We can now visualize some of the structure within the text. For instance, the word “las” is closely related to “vegas”. The word “san” is related to three other words, all city names: “diego”, “jose”, and “francisco.” The word “happy” is related to several other words, including “hour”, “birthday”, “easter”, “mother’s”, and “friday”. Repeating the same visualization with trigrams reveals the following relationships:

trigram_graph <- trigrams_sample %>%
        filter(n > 20) %>%
        graph_from_data_frame()
set.seed(2021)
ggraph(trigram_graph, layout = "fr") +
        geom_edge_link() +
        geom_node_point() +
        geom_node_text(aes(label = name), vjust = 1, hjust = 1)
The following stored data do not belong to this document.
(* ===== verification/MallocSpec.v ===== *)
(** * The block allocator: what its clients rely on

    [heap_ok h live]: the state [h] of the allocator is consistent, and [live] maps the address
    of each block in use to its size. *)
From S2P Require Import Prelude KList Bitmap Palloc Malloc MallocProofs.

Definition heap_ok (h : alloc) (live : gmap Z Z) : Prop := ∃ ars, inv h ars live.

(** ** [block_size], [calloc] and [realloc] *)

Lemma size_of_block_spec h ars live p n : inv h ars live → live !! p = Some n →
  size_of_block p h = Ret (n, h).
Proof.
  intros Hinv Hp. unfold size_of_block. 
  destruct (iv_live _ _ _ Hinv _ _ Hp) as [a i d k Ha Hd Hk|a c Ha];
    destruct (arena_addr Hinv _ _ Ha) as (Ha0 & Ham & Ha2);
    pose proof (iv_arena _ _ _ Hinv _ _ Ha) as Har; simpl in Ha2, Har.
  - destruct Har as (d' & Hd' & Hh). simplify_eq. pose proof (iv_desc _ _ _ Hinv _ _ Hd) as Hdok.
    run_by ltac:(eapply block_to_arena_small; (done || lia || by eapply (desc_ptr_nonnull Hinv))).
    run_by ltac:(apply ldw_run). destruct Hh as (_ & Hdp & _). rewrite Hdp.
    rewrite (desc_ptr_nonnull Hinv _ _ Hd). by run_by ltac:(by apply ld_desc_run).
  - destruct Har as (Hc & Hh & _).
    run_by ltac:(eapply block_to_arena_big; (done || lia)). run_by ltac:(apply ldw_run).
    destruct Hh as (_ & -> & Hn). change (nonnull NULL) with false. cbv iota. run_by ltac:(apply ldw_run). rewrite Hn.
    destruct (page_offset a ARENA_SIZE) as [_ ->]; [lia|done|done|unfold ARENA_SIZE; lia|].
    unfold mret, ST_ret. do 2 f_equal. change PGSIZE with 4096. change ARENA_SIZE with 12.
    apply wrap_small. unfold fits. lia.
Qed.

Lemma kept_delete_insert live p n h h' : live !! p = None → kept (delete p (<[p := n]> live)) h h' → kept live h h'.
Proof. intros Hp. by rewrite delete_insert_id. Qed.

(** Filling a block with a byte. *)
Lemma memset_spec h ars live p n v m : inv h ars live → live !! p = Some n → 0 ≤ m ≤ n → 0 ≤ v < 256 →
  ∃ h', memset_bytes p v m h = Ret ((), h') ∧ inv h' ars live ∧ kept (delete p live) h h' ∧
    ∀ i, 0 ≤ i < m → get_byte (ram (mach h')) (p + i) = v.
Proof.
  intros Hinv Hp Hm Hv.
  destruct (wp_unit _ _ _ (copy_spec h p m (λ _, v)
    (λ i, on_mach (modify (set_ram (set_byte (p + i) v)))) ltac:(done) ltac:(done) ltac:(lia))) as (h' & Hrun & Hw).
  exists h'. split; [exact Hrun|]. by eapply write_block.
Qed.

(** Copying from one block to another. *)
Lemma memcpy_spec h ars live q n' p n m : inv h ars live → live !! q = Some n' → live !! p = Some n → p ≠ q →
  0 ≤ m ≤ n → m ≤ n' →
  ∃ h', memcpy_bytes q p m h = Ret ((), h') ∧ inv h' ars live ∧ kept (delete q live) h h' ∧
    ∀ i, 0 ≤ i < m → get_byte (ram (mach h')) (q + i) = get_byte (ram (mach h)) (p + i).
Proof.
  intros Hinv Hq Hp Hne Hm Hm'.
  destruct (wp_unit _ _ _ (copy_spec h q m (λ i, get_byte (ram (mach h)) (p + i))
    (λ i, v ← on_mach (gets (λ m, get_byte (ram m) (p + i)));
          on_mach (modify (set_ram (set_byte (q + i) v)))) ltac:(intros; apply get_byte_range)
    ltac:(intros i h1 Hi (r & -> & Hb & _); erewrite bind_run; [|apply on_mach_run; done]; simpl;
          rewrite Hb, decide_False; [done|pose proof (live_disjoint Hinv _ _ _ _ Hp Hq Hne); lia])
    ltac:(lia))) as (h' & Hrun & Hw).
  exists h'. split; [exact Hrun|]. eapply write_block; [done..| |exact Hw]. lia.
Qed.

Lemma kept_mono live live' h h' : live' ⊆ live → kept live h h' → kept live' h h'.
Proof. intros Hs Hk b n x Hb. apply (Hk b n). by eapply lookup_weaken. Qed.

(** The bytes of a kept block. *)
Lemma kept_bytes h0 h ars live h' p n i : inv h0 ars live → kept live h h' → live !! p = Some n → 0 ≤ i < n →
  get_byte (ram (mach h')) (p + i) = get_byte (ram (mach h)) (p + i).
Proof.
  intros Hinv Hk Hp Hi. destruct (aligned_block _ _ _ _ _ Hinv Hp) as (Hp4 & Hn4 & Hn).
  apply get_byte_same. apply (Hk p n); [done|]. apply word_of_block; [done..|lia].
Qed.

(** ** Start-up *)

Definition desc_table : list desc :=
  (λ s, Desc s ((PGSIZE - ARENA_SIZE) / s) []) <$> [16; 32; 64; 128; 256; 512; 1024].

Lemma malloc_init_run m at_ : malloc_init (Alloc m [] at_) = Ret ((), Alloc m desc_table at_).
Proof. vm_compute. reflexivity. Qed.

Lemma init_inv m at_ : palloc_ok m → 0 < at_ → at_ + DESC_SIZE * DESC_MAX ≤ 2 ^ 32 →
  inv (Alloc m desc_table at_) ∅ ∅.
Proof.
  intros Hm H1 H2.
  assert (∀ i d, desc_table !! i = Some d → desc_ok d ∧ free_list d = []) as Hd.
  { intros i d. apply (Forall_lookup_1 (λ d, desc_ok d ∧ free_list d = [])).
    repeat constructor; vm_compute; (done || congruence). }
  split; try done.
  - intros i d Hi. by apply (Hd i).
  - simpl. lia.
  - intros i d Hi. destruct (Hd i d Hi) as [_ Hn]. split; rewrite Hn; [constructor|].
    intros b. rewrite elem_of_nil. split; [done|]. intros (a & k & Ha & _). by rewrite lookup_empty in Ha.
Qed.

(** ** Claims *)

(** C4: [malloc] is correct.  From a consistent heap, a request that is not close to the size
    of the address space returns.  It answers a new block of at least [size] bytes that is
    aligned and overlaps no block in use; the heap stays consistent with that block added, and
    no block in use changes its contents.  It answers the null pointer, changing nothing, only
    when the kernel's pool has no room for the pages the request needs. *)
Theorem malloc_correct h live size :
  heap_ok h live → 0 < size ≤ 2 ^ 32 - 4108 →
  ∃ p h', malloc size h = Ret (p, h') ∧
    ((p = NULL ∧ h' = h ∧ ∃ cnt, 1 ≤ cnt ∧ 4096 * (cnt - 1) < size + 12 ∧ no_pages h cnt) ∨
     (∃ n, p ≠ NULL ∧ p mod 4 = 0 ∧ size ≤ n ∧ heap_ok h' (<[p := n]> live) ∧ kept live h h' ∧
       ∀ b m, live !! b = Some m → b + m ≤ p ∨ p + n ≤ b)).
Proof.
  intros [ars Hinv] Hs. destruct (malloc_spec h ars live size Hinv Hs) as (p & h' & Hrun & Hres).
  exists p, h'. split; [done|]. destruct Hres as [?|(ars' & n & Hp & Hsz & Hnone & Hal & Hinv' & Hk)]; [by left|].
  right. exists n. split_and!; [done..|by exists ars'|done|]. intros b m Hb.
  assert (b ≠ p) by congruence.
  eapply (live_disjoint Hinv'); [by rewrite lookup_insert_ne|by rewrite lookup_insert_eq|done].
Qed.

Definition small_heap : alloc := Alloc small_machine desc_table 0xc0010000.
Lemma small_heap_ok : heap_ok small_heap ∅.
Proof. exists ∅. apply init_inv; [apply small_machine_ok|done|done]. Qed.

Lemma malloc_correct_witness : ∃ p h', malloc 100 small_heap = Ret (p, h').
Proof. destruct (malloc_correct small_heap ∅ 100 small_heap_ok ltac:(lia)) as (p & h' & H & _). eauto. Defined.

(** C28: [free] is correct.  A block in use can be freed: the call returns, the heap is
    consistent without that block, and the other blocks keep their contents.  When another
    block in use lies in the page where the block starts, no page changes hands; otherwise
    exactly the pages of its arena (one page, or all the pages of a big block), which were in
    use, become free in the map of the kernel's pool, and no other bit of the map changes.  The
    user pool is never touched. *)
Theorem free_correct h live p n :
  heap_ok h live → live !! p = Some n →
  ∃ h', free p h = Ret ((), h') ∧ heap_ok h' (delete p live) ∧ kept (delete p live) h h' ∧
    user_pool (mach h') = user_pool (mach h) ∧
    (shares_page live p → kernel_pool (mach h') = kernel_pool (mach h)) ∧
    (¬ shares_page live p → pages_returned (kernel_pool (mach h)) (kernel_pool (mach h'))
       (p - p mod PGSIZE) ((n + ARENA_SIZE + PGSIZE - 1) / PGSIZE)).
Proof.
  intros [ars Hinv] Hp. destruct (free_spec h ars live p n Hinv Hp) as (h' & ars' & ? & ? & ? & ? & ? & ?).
  exists h'. split_and!; [done|by exists ars'|done..].
Qed.

Lemma alone_in_page p n : ¬ shares_page (<[p := n]> ∅) p.
Proof.
  intros (b & m & Hb & Hne & _). rewrite lookup_insert_ne, lookup_empty in Hb by done. done.
Qed.

Lemma free_correct_witness : ∃ p n h1 h2, malloc 100 small_heap = Ret (p, h1) ∧
  heap_ok h1 {[ p := n ]} ∧ free p h1 = Ret ((), h2) ∧ heap_ok h2 ∅ ∧
  pages_returned (kernel_pool (mach h1)) (kernel_pool (mach h2)) (p - p mod PGSIZE)
    ((n + ARENA_SIZE + PGSIZE - 1) / PGSIZE).
Proof.
  destruct (malloc_spec small_heap ∅ ∅ 100) as (p & h1 & Hrun & Hres);
    [apply init_inv; [apply small_machine_ok|done|done]|lia|].
  destruct Hres as [(-> & _ & _)|(ars & n & _ & _ & _ & _ & Hinv & _)].
  { exfalso. revert Hrun. vm_compute. discriminate. }
  destruct (free_correct h1 (<[p := n]> ∅) p n (ex_intro _ ars Hinv) (lookup_insert_eq _ _ _))
    as (h2 & Hf & Hok & _ & _ & _ & Hret).
  rewrite delete_insert_id in Hok by done. exists p, n, h1, h2.
  split; [exact Hrun|]. split; [exists ars; exact Hinv|]. split; [exact Hf|]. split; [exact Hok|].
  exact (Hret (alone_in_page p n)).
Defined.

(** [calloc] answers the null pointer or a new block, at least the product of its
    arguments modulo 2^32 long, whose bytes up to that product are zero; and the null pointer if
    that product is less than an argument. *)
Theorem calloc_correct h live a b :
  heap_ok h live → fits 32 a → fits 32 b → 0 < u32 (a * b) ≤ 2 ^ 32 - 4108 →
  ∃ p h', calloc a b h = Ret (p, h') ∧
    (u32 (a * b) < a ∨ u32 (a * b) < b → p = NULL) ∧
    ((p = NULL ∧ h' = h) ∨
     (∃ n, p ≠ NULL ∧ live !! p = None ∧ u32 (a * b) ≤ n ∧ heap_ok h' (<[p := n]> live) ∧ kept live h h' ∧
       ∀ i, 0 ≤ i < u32 (a * b) → get_byte (ram (mach h')) (p + i) = 0)).
Proof.
  intros [ars Hinv] Ha Hb Hs. unfold calloc. set (size := u32 (a * b)) in *.
  destruct (_ || _) eqn:E.
  { exists NULL, h. split_and!; [done|done|by left]. }
  apply orb_false_iff in E as [?%Z.ltb_ge ?%Z.ltb_ge].
  destruct (malloc_spec h ars live size Hinv Hs) as (p & h1 & Hrun & Hres). rewrite (bind_run _ _ _ _ _ Hrun).
  destruct Hres as [(-> & -> & _)|(ars' & n & Hp & Hsz & Hnone & _ & Hinv' & Hk)].
  { run_by ltac:(done). exists NULL, h. split_and!; [done|done|by left]. }
  rewrite nonnull_true by done.
  destruct (memset_spec h1 ars' _ p n 0 size Hinv' (lookup_insert_eq _ _ _) ltac:(lia) ltac:(lia))
    as (h2 & Hrun2 & Hinv2 & Hk2 & Hz).
  rewrite (bind_run _ _ _ _ _ Hrun2). exists p, h2. split_and!; [done|lia|]. right. exists n.
  split_and!; [done..|by exists ars'| |done].
  eapply kept_trans; [exact Hk|]. by eapply kept_delete_insert.
Qed.

Lemma calloc_correct_witness : ∃ p h', calloc 3 20 small_heap = Ret (p, h') ∧ p ≠ NULL.
Proof.
  destruct (calloc_correct small_heap ∅ 3 20 small_heap_ok) as (p & h' & Hrun & _ & [[-> ->]|(n & Hp & _)]);
    [done|done|vm_compute; split; (done || congruence)| |].
  - exfalso. revert Hrun. vm_compute. discriminate.
  - exists p, h'. split; [exact Hrun|exact Hp].
Defined.

(** [realloc] of a block in use to a new nonzero size either answers the null pointer and
    changes nothing, or moves the block: the old one is no longer in use, the new one is large
    enough and starts with the old contents, as far as both sizes allow, and every other
    block is untouched. *)
Theorem realloc_correct h live p n size :
  heap_ok h live → live !! p = Some n → 0 < size ≤ 2 ^ 32 - 4108 →
  ∃ q h', realloc p size h = Ret (q, h') ∧
    ((q = NULL ∧ h' = h) ∨
     (∃ n', q ≠ NULL ∧ live !! q = None ∧ size ≤ n' ∧ heap_ok h' (<[q := n']> (delete p live)) ∧
       kept (delete p live) h h' ∧
       ∀ i, 0 ≤ i < Z.min size n → get_byte (ram (mach h')) (q + i) = get_byte (ram (mach h)) (p + i))).
Proof.
  intros [ars Hinv] Hp Hs. unfold realloc. rewrite (proj2 (Z.eqb_neq size 0)) by lia.
  destruct (malloc_spec h ars live size Hinv Hs) as (q & h1 & Hrun & Hres). rewrite (bind_run _ _ _ _ _ Hrun).
  assert (p ≠ NULL) as Hp0.
  { destruct (live_in_arena Hinv _ _ Hp) as (a & k & Ha & ? & _). destruct (arena_addr Hinv _ _ Ha). unfold NULL. lia. }
  rewrite (nonnull_true p) by done.
  destruct Hres as [(-> & -> & _)|(ars1 & n' & Hq & Hsz & Hnone & _ & Hinv1 & Hk1)].
  { exists NULL, h. split; [done|by left]. }
  rewrite nonnull_true by done. cbn [andb]. assert (p ≠ q) as Hne by congruence.
  assert (<[q := n']> live !! p = Some n) as Hp1 by by rewrite lookup_insert_ne.
  run_by ltac:(by eapply size_of_block_spec).
  replace (if size <? n then size else n) with (Z.min size n) by (destruct (Z.ltb_spec size n); lia).
  destruct (aligned_block _ _ _ _ _ Hinv Hp) as (_ & _ & Hn).
  destruct (memcpy_spec h1 ars1 (<[q := n']> live) q n' p n (Z.min size n) Hinv1 (lookup_insert_eq _ _ _) Hp1 Hne
    ltac:(lia) ltac:(lia)) as (h2 & Hrun2 & Hinv2 & Hk2 & Hb2).
  rewrite (bind_run _ _ _ _ _ Hrun2).
  destruct (free_spec h2 ars1 _ p n Hinv2 Hp1) as (h3 & ars3 & Hrun3 & Hinv3 & Hk3 & _).
  rewrite (bind_run _ _ _ _ _ Hrun3). exists q, h3. split; [done|]. right. exists n'.
  rewrite delete_insert_ne in Hinv3, Hk3 by done. rewrite delete_insert_id in Hk2 by done.
  split_and!; [done..|by exists ars3| |].
  - eapply kept_trans; [eapply kept_trans|].
    + eapply kept_mono; [apply delete_subseteq|exact Hk1].
    + eapply kept_mono; [apply delete_subseteq|exact Hk2].
    + eapply kept_mono; [|exact Hk3]. apply insert_subseteq. by rewrite lookup_delete_ne.
  - intros i Hi. erewrite (kept_bytes h3 h2); [|exact Hinv3|exact Hk3|apply lookup_insert_eq|lia].
    rewrite Hb2 by lia. by eapply kept_bytes; [exact Hinv|exact Hk1|done|lia].
Qed.

Lemma realloc_correct_witness : ∃ p n h1 q h2, malloc 30 small_heap = Ret (p, h1) ∧
  realloc p 3000 h1 = Ret (q, h2) ∧ heap_ok h1 {[ p := n ]}.
Proof.
  destruct (malloc_spec small_heap ∅ ∅ 30) as (p & h1 & Hrun & Hres);
    [apply init_inv; [apply small_machine_ok|done|done]|lia|].
  destruct Hres as [(-> & _ & _)|(ars & n & _ & _ & _ & _ & Hinv & _)].
  { exfalso. revert Hrun. vm_compute. discriminate. }
  destruct (realloc_correct h1 (<[p := n]> ∅) p n 3000 (ex_intro _ ars Hinv) (lookup_insert_eq _ _ _) ltac:(lia))
    as (q & h2 & Hr & _).
  exists p, n, h1, q, h2. split; [exact Hrun|]. split; [exact Hr|exists ars; exact Hinv].
Defined.

(** The sizes that [malloc] and [calloc] compute wrap around.  A request for one of the
    eleven largest sizes is given a single page, of which 4084 bytes can be used; and the check
    in [calloc] does not see every overflow: 65537 times 65537 bytes are 131073 bytes. *)
Theorem allocation_size_wraps h live size :
  heap_ok h live → 2 ^ 32 - 11 ≤ size < 2 ^ 32 →
  (∃ p h', malloc size h = Ret (p, h') ∧
    ((p = NULL ∧ no_pages h 1) ∨ (p ≠ NULL ∧ heap_ok h' (<[p := 4084]> live)))) ∧
  calloc 65537 65537 h = calloc 1 131073 h.
Proof.
  intros [ars Hinv] Hs. split; [|done]. unfold malloc. rewrite (proj2 (Z.eqb_neq size 0)) by lia.
  run_by ltac:(done). destruct (first_fit size (descs h)) as [i|] eqn:Hf.
  { apply first_fit_Some in Hf as (d & Hd & Hsz). pose proof (proj1 (iv_desc _ _ _ Hinv _ _ Hd)). lia. }
  assert (u32 (u32 (size + ARENA_SIZE) + PGSIZE - 1) / PGSIZE = 1) as ->.
  { change PGSIZE with 4096. change ARENA_SIZE with 12.
    assert (u32 (size + 12) = size + 12 - 2 ^ 32) as ->.
    { unfold wrap. symmetry. apply (Z.mod_unique _ _ 1); lia. }
    rewrite wrap_small by (unfold fits; lia). symmetry. apply (Z.div_unique _ _ _ (size + 12 - 2 ^ 32 - 1)); lia. }
  fold (malloc_big 1). destruct (malloc_big_spec h ars live 1 Hinv ltac:(lia))
    as [[Hrun Hno]|(a & h' & Hrun & Hinv' & _ & Ha & _)].
  - exists NULL, h. split; [done|by left].
  - exists (a + ARENA_SIZE), h'. split; [done|]. right. split; [unfold NULL, ARENA_SIZE; lia|]. by exists (<[a := Big 1]> ars).
Qed.

Lemma allocation_size_wraps_witness : ∃ p h', malloc (2 ^ 32 - 1) small_heap = Ret (p, h').
Proof.
  destruct (allocation_size_wraps small_heap ∅ (2 ^ 32 - 1) small_heap_ok ltac:(lia)) as [(p & h' & H & _) _]. eauto.
Defined.

(** Start-up.  [malloc_init] makes the seven descriptors for blocks of 16 to 1024 bytes and
    leaves a consistent heap with no block in use. *)
Theorem malloc_init_correct m at_ :
  palloc_ok m → 0 < at_ → at_ + DESC_SIZE * DESC_MAX ≤ 2 ^ 32 →
  ∃ h, malloc_init (Alloc m [] at_) = Ret ((), h) ∧ heap_ok h ∅ ∧
    block_size <$> descs h = [16; 32; 64; 128; 256; 512; 1024].
Proof.
  intros Hm H1 H2. exists (Alloc m desc_table at_). split_and!; [apply malloc_init_run|exists ∅; by apply init_inv|done].
Qed.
We see that “happy” is still associated with “mother’s” but now we also see “valentine’s”, “hump” and “cinco”. “major” is paired with “league” whereas “martin”, “luther”, and “king” run together.

Future plans

The final form of this project will be a Shiny app with a user interface wherein the user may supply a word or phrase and then have the next word predicted, with up to three options given. The predictive model will be based on the Markov chains visualized in the last two graphs. The biggest issue will be computational space. To be useful, the Markov chain should be based on as much of the underlying data as possible. I’ve already run into memory issues while developing this report as I initially attempted to use the full corpus and had to cut my sample down. Computational limits will be even more severe for a web-based app.

The strategy I am inclined to use will be to use trigrams or even larger n-grams as the basis of my model. As the size of the n-gram increased, the number of such n-grams decreased, making it much easier to search and visualize the data while also taking up less memory. Trigrams also did not appear to sacrifice much accuracy.